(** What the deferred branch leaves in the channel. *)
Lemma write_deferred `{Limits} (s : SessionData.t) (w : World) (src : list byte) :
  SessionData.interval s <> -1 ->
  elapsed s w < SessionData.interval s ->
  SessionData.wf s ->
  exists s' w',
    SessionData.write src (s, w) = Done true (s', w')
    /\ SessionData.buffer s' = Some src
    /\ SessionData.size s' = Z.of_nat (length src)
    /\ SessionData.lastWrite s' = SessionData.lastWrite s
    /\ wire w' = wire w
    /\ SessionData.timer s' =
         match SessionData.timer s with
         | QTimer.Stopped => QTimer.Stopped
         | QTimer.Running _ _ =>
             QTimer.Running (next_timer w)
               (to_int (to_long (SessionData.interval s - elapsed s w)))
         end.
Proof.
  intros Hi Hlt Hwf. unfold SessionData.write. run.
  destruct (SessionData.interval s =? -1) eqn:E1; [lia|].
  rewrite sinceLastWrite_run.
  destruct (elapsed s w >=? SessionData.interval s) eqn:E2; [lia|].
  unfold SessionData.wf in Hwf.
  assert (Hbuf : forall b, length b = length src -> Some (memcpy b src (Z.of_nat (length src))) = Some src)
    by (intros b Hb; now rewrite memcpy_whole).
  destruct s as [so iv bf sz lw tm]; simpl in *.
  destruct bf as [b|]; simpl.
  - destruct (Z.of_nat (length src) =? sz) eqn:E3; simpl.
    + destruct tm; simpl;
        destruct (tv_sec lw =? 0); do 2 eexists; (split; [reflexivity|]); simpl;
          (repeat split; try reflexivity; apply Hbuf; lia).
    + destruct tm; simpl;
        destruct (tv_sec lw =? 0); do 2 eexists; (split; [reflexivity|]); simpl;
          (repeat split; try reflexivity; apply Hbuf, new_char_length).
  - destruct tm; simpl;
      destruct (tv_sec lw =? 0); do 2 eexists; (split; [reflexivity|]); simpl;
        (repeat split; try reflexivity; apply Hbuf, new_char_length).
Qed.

_ _ _ _ _ _ _

▸ **PROBLEM REQUIREMENTS**: Filter the data above, keeping only lines that include the string "interval".

▸ **SOLVED PROBLEM**:
  SessionData.interval s <> -1 ->
  elapsed s w < SessionData.interval s ->
               (to_int (to_long (SessionData.interval s - elapsed s w)))
  destruct (SessionData.interval s =? -1) eqn:E1; [lia|].
  destruct (elapsed s w >=? SessionData.interval s) eqn:E2; [lia|].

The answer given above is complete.